-- Opening Marker --
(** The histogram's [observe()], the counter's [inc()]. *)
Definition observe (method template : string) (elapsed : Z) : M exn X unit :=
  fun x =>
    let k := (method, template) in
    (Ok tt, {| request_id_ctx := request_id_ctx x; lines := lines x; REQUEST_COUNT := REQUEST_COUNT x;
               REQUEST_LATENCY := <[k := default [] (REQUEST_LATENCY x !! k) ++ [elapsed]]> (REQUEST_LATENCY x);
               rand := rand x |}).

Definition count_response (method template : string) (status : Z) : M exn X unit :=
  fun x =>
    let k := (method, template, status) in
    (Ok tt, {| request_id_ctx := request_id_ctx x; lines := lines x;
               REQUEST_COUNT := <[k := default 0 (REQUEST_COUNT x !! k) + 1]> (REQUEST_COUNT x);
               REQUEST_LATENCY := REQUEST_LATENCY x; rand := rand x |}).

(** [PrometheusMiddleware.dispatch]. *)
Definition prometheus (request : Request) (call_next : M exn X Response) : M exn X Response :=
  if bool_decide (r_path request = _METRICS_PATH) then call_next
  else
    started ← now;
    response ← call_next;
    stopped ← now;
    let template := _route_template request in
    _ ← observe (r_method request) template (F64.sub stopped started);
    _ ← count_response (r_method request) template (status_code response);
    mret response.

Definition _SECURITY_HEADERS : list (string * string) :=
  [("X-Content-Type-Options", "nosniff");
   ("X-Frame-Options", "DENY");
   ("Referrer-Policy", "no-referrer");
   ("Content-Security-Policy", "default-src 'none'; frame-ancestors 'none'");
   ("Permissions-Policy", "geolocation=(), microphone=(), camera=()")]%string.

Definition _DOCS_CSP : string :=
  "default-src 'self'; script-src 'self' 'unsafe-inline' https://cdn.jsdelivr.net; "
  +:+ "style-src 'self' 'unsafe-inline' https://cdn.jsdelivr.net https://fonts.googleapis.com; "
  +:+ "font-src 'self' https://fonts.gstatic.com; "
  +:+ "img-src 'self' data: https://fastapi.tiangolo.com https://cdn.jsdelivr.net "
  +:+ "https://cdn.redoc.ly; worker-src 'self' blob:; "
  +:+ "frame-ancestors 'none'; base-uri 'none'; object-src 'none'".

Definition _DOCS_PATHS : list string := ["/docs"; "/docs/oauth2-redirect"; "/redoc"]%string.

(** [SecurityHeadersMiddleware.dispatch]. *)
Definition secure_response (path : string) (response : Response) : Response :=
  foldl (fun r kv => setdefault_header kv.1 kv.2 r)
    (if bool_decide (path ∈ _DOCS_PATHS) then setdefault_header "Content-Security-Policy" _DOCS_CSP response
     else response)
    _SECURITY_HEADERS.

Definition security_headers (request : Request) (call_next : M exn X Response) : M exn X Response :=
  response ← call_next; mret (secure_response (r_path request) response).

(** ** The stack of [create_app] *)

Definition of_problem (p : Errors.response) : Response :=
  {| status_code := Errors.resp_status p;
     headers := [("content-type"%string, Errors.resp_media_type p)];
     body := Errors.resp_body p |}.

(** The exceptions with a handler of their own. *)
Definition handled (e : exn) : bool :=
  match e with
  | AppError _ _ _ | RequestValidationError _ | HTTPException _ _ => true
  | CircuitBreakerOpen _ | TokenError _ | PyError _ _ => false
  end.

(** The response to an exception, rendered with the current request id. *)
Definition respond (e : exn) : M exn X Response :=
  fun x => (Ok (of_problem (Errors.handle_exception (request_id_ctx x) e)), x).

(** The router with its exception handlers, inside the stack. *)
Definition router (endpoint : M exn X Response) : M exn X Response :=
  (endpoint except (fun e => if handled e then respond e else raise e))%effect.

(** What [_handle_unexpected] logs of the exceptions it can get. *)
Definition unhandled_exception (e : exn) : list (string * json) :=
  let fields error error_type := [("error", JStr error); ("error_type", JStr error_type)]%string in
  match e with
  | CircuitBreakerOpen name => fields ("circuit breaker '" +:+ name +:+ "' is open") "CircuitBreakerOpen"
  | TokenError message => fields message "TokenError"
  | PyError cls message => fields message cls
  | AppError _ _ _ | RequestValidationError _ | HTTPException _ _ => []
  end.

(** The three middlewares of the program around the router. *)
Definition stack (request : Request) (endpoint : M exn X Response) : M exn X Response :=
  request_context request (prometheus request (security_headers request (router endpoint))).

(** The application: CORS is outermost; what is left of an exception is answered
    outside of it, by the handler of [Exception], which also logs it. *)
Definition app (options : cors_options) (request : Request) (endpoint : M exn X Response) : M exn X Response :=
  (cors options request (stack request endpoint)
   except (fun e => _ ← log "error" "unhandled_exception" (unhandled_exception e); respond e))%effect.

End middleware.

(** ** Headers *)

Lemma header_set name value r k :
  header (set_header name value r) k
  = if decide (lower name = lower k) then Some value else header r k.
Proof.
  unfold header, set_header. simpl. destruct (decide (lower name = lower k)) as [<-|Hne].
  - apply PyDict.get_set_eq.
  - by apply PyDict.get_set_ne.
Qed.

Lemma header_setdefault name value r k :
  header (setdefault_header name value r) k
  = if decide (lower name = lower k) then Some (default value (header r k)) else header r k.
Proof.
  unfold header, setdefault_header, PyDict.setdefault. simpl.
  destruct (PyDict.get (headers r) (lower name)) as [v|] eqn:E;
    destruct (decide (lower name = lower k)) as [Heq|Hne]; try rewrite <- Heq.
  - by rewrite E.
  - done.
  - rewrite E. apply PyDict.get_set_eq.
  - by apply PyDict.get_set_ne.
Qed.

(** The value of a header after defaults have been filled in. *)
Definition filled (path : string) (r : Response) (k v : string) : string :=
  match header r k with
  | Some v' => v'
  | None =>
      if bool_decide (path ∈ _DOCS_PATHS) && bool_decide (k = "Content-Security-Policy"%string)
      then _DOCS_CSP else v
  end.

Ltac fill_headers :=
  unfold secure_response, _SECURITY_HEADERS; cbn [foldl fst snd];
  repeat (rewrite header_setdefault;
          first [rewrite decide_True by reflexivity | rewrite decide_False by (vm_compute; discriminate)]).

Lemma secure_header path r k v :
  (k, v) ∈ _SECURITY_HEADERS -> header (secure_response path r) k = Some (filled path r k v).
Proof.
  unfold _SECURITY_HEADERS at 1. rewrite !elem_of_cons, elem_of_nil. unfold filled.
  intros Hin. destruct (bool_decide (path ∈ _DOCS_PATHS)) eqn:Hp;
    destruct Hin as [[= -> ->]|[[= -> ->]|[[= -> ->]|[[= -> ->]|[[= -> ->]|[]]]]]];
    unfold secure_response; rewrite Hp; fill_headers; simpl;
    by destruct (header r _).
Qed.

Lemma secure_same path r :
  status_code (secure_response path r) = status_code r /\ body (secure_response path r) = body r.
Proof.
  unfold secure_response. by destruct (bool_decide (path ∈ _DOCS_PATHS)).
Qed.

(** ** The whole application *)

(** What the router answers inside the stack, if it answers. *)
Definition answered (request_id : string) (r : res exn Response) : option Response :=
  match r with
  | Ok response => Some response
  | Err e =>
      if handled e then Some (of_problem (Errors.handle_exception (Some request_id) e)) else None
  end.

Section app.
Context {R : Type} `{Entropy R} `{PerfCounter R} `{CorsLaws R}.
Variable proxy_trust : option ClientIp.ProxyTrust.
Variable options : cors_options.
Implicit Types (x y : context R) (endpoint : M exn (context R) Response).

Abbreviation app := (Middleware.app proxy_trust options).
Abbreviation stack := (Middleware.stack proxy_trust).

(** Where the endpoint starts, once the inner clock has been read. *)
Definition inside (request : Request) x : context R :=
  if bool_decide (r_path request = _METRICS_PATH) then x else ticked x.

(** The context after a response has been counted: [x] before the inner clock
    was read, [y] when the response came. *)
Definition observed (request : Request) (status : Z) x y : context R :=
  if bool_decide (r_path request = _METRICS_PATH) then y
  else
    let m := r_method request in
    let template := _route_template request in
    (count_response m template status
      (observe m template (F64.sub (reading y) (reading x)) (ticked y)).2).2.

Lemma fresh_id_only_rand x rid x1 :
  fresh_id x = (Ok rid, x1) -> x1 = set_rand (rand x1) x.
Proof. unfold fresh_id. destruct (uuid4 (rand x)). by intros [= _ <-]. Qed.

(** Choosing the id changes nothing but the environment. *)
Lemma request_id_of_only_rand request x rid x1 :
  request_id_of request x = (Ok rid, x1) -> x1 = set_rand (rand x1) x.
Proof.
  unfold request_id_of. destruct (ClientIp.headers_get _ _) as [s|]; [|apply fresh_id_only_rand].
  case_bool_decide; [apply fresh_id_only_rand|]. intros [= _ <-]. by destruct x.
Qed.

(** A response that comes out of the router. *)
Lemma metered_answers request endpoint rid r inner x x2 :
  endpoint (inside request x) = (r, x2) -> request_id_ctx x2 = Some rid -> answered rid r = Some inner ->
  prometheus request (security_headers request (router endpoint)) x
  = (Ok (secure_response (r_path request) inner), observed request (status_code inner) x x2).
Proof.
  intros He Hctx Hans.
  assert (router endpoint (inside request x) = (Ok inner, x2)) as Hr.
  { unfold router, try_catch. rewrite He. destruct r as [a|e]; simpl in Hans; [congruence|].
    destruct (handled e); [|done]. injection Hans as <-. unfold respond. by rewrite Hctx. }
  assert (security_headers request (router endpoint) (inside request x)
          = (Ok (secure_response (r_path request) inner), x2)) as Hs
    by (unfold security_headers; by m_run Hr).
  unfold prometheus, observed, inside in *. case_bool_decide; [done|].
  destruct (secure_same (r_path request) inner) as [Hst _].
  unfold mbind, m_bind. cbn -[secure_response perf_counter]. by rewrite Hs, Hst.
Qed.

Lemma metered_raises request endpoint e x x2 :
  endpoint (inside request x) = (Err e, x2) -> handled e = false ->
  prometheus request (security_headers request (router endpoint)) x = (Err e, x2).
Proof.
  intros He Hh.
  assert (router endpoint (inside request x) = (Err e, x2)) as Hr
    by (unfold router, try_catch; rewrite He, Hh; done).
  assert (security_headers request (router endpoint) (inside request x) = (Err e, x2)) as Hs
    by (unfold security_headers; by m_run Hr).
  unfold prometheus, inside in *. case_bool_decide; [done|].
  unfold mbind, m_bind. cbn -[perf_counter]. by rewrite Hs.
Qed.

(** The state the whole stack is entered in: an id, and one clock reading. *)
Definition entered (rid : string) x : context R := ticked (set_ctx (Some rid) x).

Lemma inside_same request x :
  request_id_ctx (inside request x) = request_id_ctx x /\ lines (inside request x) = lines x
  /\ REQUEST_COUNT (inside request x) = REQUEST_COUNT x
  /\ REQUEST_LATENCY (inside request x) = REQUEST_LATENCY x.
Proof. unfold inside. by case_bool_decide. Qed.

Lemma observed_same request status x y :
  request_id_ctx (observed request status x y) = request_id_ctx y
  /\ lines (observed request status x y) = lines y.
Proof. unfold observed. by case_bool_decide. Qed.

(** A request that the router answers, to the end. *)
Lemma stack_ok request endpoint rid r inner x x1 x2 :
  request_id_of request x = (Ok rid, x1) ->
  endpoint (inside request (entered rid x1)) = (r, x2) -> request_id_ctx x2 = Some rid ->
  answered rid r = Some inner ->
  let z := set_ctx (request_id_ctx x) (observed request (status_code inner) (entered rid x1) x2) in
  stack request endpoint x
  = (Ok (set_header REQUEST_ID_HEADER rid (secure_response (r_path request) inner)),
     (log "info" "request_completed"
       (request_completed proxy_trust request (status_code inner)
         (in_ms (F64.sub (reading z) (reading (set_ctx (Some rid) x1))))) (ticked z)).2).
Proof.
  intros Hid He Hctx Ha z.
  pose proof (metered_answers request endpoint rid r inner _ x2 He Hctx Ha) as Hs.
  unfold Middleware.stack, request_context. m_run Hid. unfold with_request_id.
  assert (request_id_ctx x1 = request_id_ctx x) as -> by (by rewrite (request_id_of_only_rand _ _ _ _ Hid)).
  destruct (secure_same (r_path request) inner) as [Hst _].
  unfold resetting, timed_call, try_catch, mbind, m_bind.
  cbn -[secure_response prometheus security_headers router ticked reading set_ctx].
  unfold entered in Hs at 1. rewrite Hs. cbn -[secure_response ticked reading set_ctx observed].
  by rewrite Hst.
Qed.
-- Closing Marker --
Work to be completed: Of the entries above, repeat exactly the lines from the line with "stack request endpoint x" through the line with "(request_completed proxy_trust request", both of them included.

Response to the task:
  stack request endpoint x
  = (Ok (set_header REQUEST_ID_HEADER rid (secure_response (r_path request) inner)),
     (log "info" "request_completed"
       (request_completed proxy_trust request (status_code inner)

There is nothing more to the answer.